> _Exercise_:
Check every line below for the word "answers" and copy the ones that have it.

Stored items
____________________
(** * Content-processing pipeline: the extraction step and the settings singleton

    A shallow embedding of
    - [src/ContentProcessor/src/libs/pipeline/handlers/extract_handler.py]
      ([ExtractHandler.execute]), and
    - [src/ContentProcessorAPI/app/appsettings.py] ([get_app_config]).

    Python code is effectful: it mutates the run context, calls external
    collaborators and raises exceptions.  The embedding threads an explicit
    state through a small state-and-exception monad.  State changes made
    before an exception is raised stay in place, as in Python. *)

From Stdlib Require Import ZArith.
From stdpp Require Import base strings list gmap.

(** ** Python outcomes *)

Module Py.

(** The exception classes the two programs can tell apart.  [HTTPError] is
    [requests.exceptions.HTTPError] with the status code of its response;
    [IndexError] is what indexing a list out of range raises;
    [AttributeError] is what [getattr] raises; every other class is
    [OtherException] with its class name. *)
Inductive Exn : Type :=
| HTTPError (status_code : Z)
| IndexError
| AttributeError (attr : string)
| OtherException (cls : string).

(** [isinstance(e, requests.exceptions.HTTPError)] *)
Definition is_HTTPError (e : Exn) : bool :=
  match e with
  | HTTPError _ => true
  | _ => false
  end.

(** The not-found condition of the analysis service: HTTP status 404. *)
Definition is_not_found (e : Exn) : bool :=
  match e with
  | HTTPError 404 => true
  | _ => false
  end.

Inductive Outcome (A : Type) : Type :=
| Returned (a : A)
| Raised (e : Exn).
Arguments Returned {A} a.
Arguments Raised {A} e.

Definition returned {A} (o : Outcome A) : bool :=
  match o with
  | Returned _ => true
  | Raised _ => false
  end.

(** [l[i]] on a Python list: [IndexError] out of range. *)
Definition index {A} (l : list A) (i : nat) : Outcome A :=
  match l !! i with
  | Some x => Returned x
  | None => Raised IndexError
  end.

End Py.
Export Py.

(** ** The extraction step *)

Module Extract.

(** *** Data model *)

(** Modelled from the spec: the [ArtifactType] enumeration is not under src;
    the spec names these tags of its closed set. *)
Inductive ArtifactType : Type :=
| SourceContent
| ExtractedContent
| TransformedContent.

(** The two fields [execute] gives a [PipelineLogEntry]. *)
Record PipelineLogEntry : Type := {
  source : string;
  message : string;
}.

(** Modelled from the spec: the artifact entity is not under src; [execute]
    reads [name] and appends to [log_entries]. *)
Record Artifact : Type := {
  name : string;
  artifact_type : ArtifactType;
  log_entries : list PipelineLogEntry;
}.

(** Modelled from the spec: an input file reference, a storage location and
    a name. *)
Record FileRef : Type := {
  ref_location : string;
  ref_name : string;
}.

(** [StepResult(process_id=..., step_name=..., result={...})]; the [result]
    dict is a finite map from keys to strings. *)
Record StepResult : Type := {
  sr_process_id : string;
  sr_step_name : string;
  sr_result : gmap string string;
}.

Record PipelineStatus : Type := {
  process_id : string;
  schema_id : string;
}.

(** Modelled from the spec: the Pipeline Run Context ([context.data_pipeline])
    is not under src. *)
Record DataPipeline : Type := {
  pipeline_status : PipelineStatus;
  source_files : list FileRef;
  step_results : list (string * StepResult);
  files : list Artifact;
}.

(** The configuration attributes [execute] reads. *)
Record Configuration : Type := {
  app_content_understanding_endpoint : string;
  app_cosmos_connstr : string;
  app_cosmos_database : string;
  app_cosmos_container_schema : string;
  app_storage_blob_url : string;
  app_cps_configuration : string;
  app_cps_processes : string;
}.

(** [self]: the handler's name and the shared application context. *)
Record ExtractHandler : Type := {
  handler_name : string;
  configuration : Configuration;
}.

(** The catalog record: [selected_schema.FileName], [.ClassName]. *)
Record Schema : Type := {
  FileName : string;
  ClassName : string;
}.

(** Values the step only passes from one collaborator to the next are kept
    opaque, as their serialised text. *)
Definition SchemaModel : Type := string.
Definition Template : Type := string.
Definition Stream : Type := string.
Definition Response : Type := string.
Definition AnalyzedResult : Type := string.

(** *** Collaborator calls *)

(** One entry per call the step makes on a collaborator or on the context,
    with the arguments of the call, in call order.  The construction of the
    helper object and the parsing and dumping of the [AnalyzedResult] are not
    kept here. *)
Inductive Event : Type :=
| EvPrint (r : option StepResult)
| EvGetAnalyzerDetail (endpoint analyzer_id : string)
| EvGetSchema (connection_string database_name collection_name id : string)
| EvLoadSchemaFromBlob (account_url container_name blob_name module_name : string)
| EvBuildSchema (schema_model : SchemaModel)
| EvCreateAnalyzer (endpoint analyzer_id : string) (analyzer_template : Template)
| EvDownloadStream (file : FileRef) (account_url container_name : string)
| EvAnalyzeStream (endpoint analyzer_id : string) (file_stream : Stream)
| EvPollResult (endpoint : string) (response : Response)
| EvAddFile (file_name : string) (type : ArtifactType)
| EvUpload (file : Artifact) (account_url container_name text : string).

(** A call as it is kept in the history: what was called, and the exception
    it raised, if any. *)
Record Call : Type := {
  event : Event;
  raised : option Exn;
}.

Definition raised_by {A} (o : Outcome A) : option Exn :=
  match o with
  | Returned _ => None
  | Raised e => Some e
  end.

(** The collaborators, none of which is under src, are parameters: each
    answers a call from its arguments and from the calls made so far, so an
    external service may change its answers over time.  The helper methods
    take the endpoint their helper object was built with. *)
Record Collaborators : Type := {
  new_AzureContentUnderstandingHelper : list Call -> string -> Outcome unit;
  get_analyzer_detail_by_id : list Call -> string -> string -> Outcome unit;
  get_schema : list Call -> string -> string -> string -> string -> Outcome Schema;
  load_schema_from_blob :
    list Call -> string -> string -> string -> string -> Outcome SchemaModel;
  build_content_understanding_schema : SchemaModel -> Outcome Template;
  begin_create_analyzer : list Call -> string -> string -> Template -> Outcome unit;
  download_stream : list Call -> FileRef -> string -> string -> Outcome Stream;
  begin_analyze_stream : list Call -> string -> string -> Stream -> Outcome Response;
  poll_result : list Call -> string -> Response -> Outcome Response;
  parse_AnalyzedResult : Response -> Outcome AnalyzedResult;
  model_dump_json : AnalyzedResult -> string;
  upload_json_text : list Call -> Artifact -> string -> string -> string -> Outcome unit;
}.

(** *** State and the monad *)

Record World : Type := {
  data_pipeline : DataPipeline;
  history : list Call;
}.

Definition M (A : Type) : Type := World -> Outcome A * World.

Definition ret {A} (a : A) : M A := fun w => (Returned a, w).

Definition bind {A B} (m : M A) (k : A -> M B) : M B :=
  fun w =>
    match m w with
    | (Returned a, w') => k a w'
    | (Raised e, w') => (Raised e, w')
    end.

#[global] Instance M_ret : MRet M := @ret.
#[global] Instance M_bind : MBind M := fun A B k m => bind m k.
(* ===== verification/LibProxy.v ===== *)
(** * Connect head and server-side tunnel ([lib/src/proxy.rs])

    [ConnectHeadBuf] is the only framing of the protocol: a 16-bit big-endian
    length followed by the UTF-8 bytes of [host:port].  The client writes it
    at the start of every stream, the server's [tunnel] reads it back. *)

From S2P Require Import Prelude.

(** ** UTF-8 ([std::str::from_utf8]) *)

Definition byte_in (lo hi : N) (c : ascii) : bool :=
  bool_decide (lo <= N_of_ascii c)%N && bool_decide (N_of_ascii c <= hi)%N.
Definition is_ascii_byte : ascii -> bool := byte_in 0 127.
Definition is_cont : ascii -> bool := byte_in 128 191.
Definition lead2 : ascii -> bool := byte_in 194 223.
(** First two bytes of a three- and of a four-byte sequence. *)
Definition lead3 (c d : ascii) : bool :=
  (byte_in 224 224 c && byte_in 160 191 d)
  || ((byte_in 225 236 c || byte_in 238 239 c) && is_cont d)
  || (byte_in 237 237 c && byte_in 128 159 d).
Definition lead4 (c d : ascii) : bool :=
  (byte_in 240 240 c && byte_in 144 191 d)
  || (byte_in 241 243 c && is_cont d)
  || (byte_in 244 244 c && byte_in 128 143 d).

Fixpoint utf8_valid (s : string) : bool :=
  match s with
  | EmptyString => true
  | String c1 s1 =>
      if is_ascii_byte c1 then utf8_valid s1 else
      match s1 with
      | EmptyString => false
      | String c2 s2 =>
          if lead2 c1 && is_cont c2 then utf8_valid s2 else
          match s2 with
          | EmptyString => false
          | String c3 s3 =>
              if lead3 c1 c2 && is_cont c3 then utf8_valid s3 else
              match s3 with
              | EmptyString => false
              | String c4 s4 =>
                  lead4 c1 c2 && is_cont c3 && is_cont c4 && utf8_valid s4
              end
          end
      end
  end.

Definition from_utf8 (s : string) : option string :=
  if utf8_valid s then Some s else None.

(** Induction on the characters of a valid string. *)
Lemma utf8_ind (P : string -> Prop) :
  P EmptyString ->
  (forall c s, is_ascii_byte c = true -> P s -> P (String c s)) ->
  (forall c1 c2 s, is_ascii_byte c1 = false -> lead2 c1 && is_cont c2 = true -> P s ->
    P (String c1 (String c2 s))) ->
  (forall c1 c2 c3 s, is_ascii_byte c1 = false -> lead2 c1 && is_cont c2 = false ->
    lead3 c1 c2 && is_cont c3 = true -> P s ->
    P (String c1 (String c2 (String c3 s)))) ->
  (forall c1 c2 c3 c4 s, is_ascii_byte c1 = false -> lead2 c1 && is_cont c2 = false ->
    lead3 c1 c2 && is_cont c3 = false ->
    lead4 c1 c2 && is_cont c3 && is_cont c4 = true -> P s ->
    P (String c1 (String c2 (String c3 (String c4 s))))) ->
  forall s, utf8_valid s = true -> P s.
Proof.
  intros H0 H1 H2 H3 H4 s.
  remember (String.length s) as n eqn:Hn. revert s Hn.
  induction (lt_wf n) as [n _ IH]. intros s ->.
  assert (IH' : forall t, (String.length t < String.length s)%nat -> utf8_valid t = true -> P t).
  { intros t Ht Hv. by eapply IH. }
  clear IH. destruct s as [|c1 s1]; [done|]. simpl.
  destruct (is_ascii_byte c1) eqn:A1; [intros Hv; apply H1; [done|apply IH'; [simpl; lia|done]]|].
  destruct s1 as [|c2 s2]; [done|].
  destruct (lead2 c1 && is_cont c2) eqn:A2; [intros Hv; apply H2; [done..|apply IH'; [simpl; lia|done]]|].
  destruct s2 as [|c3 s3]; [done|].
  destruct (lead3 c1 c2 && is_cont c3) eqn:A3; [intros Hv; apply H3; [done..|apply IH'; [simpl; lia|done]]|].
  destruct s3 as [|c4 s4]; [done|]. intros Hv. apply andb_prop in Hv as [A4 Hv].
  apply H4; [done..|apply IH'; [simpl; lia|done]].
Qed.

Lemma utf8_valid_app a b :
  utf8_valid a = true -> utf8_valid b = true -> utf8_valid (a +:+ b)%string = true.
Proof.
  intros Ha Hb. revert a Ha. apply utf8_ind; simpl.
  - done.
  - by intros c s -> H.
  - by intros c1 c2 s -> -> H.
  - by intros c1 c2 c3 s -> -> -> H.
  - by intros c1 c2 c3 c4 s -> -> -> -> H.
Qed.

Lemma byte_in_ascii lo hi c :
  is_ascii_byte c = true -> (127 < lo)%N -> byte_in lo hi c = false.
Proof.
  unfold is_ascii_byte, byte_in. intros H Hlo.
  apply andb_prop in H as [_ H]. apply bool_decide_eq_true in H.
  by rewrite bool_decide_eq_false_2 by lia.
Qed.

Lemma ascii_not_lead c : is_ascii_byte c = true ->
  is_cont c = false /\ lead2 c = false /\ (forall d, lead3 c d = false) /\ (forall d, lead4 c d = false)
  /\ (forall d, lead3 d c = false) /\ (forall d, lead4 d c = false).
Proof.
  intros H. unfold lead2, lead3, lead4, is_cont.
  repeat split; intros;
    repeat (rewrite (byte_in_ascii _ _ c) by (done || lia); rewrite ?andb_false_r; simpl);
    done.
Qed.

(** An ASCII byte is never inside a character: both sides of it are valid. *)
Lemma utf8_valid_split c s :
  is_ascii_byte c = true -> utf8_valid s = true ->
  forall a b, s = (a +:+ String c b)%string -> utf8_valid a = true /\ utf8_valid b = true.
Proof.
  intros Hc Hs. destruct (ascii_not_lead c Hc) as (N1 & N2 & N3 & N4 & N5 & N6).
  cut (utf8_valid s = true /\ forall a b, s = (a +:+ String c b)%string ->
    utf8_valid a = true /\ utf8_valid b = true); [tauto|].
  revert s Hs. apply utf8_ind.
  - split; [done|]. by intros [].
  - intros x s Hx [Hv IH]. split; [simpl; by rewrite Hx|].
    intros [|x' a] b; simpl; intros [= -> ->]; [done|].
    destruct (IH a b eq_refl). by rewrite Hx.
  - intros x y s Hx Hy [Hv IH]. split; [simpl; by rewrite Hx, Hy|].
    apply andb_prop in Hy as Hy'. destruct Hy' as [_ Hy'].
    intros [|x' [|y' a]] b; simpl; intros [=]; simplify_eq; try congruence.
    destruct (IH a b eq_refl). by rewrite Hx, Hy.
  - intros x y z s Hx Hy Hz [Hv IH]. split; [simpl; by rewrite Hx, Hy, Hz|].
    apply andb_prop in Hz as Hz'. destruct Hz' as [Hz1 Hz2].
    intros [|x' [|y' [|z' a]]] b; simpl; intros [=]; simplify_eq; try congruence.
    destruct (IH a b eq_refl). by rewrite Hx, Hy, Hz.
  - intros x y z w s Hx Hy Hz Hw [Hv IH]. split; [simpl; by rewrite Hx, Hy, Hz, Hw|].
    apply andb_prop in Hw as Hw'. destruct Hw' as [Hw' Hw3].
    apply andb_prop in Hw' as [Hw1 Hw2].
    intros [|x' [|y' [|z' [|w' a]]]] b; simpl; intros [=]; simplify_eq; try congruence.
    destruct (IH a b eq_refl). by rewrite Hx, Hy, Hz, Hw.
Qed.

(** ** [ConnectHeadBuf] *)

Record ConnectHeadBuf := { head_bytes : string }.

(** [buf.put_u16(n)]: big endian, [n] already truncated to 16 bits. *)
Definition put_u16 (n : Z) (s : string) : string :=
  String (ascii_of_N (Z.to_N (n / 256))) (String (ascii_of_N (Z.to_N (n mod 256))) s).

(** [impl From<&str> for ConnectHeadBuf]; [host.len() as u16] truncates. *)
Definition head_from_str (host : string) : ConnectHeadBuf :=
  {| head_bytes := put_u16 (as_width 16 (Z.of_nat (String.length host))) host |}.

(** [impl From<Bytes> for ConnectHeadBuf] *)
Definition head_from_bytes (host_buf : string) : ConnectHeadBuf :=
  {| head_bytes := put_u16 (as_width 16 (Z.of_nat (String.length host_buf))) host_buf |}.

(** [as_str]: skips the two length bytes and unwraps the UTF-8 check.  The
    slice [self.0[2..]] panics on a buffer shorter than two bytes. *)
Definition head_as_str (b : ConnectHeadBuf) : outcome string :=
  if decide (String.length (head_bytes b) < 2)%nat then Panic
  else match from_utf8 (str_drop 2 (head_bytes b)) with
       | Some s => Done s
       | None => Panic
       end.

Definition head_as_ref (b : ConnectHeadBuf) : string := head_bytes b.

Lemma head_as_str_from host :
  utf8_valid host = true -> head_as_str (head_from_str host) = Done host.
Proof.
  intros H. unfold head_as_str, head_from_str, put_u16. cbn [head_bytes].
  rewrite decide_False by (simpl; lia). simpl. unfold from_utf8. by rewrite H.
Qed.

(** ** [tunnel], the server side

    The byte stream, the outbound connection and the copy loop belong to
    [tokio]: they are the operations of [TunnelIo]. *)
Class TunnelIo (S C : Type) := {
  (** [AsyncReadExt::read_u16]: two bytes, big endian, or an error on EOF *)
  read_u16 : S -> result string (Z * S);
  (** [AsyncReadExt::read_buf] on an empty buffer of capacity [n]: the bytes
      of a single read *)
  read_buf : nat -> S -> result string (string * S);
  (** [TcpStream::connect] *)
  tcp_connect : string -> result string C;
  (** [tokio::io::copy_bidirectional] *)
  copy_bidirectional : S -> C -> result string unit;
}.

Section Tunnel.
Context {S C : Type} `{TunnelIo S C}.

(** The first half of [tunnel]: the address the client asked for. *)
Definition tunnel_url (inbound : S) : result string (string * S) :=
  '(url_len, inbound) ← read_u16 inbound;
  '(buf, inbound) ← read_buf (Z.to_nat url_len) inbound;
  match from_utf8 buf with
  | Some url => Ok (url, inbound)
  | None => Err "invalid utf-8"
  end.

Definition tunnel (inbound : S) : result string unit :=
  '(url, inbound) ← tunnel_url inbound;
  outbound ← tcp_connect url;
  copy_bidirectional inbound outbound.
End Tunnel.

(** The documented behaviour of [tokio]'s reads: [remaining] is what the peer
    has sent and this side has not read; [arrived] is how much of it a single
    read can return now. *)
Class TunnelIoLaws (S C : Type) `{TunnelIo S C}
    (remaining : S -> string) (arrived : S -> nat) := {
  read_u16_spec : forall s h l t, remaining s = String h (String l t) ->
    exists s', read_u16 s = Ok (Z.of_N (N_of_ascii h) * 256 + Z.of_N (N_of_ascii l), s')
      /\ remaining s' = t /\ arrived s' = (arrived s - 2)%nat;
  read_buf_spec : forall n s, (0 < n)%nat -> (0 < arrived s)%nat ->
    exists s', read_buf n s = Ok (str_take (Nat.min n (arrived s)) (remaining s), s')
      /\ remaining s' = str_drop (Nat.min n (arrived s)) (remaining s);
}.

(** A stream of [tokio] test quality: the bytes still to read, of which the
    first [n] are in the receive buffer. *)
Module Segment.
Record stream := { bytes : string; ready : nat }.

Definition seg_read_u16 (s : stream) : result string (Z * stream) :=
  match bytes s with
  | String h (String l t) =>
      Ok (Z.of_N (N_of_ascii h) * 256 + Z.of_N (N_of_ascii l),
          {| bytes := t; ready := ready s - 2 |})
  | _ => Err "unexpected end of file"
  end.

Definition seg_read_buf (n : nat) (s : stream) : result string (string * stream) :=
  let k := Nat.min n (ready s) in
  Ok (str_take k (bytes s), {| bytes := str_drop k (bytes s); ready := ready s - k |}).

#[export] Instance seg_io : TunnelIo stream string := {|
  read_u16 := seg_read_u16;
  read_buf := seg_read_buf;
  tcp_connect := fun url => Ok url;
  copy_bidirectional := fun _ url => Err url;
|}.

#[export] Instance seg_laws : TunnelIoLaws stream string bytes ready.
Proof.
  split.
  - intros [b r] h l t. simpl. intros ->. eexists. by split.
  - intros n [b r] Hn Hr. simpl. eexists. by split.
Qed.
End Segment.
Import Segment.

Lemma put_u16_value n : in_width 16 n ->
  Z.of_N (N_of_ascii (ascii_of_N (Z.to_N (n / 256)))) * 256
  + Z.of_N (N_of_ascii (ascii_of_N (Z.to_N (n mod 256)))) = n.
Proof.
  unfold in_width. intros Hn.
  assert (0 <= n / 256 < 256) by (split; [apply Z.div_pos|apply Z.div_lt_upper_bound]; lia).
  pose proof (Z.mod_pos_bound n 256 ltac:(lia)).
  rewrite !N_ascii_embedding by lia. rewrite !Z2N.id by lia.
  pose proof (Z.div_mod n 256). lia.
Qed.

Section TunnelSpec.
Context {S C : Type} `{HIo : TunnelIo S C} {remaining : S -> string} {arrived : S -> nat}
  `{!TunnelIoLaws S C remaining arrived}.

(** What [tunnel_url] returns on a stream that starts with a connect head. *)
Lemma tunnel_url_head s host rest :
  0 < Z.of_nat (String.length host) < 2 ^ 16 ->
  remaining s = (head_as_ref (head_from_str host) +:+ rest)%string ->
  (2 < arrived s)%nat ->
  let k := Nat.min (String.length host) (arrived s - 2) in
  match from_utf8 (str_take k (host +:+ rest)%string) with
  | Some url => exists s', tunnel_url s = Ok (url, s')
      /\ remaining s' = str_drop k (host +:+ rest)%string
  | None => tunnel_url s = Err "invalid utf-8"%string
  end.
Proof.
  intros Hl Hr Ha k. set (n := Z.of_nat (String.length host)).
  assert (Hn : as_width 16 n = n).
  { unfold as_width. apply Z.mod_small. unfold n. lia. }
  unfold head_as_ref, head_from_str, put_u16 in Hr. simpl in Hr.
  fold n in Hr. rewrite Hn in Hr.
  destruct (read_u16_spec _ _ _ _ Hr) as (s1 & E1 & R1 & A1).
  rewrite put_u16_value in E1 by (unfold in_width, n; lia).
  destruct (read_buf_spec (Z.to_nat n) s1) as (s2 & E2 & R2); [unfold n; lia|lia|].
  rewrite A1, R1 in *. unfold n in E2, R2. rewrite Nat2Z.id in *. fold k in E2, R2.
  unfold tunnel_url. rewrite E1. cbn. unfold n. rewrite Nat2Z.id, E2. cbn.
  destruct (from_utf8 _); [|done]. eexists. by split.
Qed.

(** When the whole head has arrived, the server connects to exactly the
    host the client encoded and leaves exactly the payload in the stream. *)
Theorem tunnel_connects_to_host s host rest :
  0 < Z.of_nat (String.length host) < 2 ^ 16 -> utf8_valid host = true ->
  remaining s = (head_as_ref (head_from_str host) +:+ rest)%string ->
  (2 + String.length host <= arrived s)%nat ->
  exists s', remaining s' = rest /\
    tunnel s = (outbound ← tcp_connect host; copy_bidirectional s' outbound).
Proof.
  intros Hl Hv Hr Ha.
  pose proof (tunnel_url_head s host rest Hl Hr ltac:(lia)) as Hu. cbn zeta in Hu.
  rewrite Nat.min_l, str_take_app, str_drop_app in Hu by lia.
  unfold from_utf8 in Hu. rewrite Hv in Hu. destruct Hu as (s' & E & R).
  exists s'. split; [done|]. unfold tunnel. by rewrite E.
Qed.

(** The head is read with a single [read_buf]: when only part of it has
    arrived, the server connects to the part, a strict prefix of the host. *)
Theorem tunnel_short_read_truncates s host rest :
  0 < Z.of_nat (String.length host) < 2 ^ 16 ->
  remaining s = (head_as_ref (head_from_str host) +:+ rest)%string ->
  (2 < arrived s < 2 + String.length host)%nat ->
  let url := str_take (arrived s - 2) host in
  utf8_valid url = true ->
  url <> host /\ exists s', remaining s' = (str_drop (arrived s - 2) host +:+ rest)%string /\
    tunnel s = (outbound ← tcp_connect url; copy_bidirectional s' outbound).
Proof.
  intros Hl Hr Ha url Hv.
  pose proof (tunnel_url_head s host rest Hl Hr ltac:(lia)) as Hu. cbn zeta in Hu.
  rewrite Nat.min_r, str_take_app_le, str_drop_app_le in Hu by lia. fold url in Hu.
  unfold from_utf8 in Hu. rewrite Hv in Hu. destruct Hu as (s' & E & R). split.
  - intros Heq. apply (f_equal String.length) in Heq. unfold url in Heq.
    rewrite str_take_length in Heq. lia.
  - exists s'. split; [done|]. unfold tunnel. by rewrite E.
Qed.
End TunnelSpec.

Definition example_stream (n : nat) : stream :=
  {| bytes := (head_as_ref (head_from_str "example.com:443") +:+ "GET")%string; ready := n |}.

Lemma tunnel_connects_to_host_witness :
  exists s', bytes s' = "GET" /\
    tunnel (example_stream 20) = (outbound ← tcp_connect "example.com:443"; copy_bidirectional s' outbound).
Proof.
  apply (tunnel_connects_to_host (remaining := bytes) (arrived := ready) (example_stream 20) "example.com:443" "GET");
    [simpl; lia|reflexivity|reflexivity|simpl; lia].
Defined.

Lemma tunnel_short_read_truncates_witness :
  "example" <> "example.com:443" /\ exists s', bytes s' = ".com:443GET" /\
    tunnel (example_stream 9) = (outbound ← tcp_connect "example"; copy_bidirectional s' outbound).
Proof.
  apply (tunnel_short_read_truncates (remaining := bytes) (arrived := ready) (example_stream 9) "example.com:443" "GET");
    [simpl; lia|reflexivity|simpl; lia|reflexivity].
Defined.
____________________
> _Output of the exercise_:
    answers a call from its arguments and from the calls made so far, so an
    external service may change its answers over time.  The helper methods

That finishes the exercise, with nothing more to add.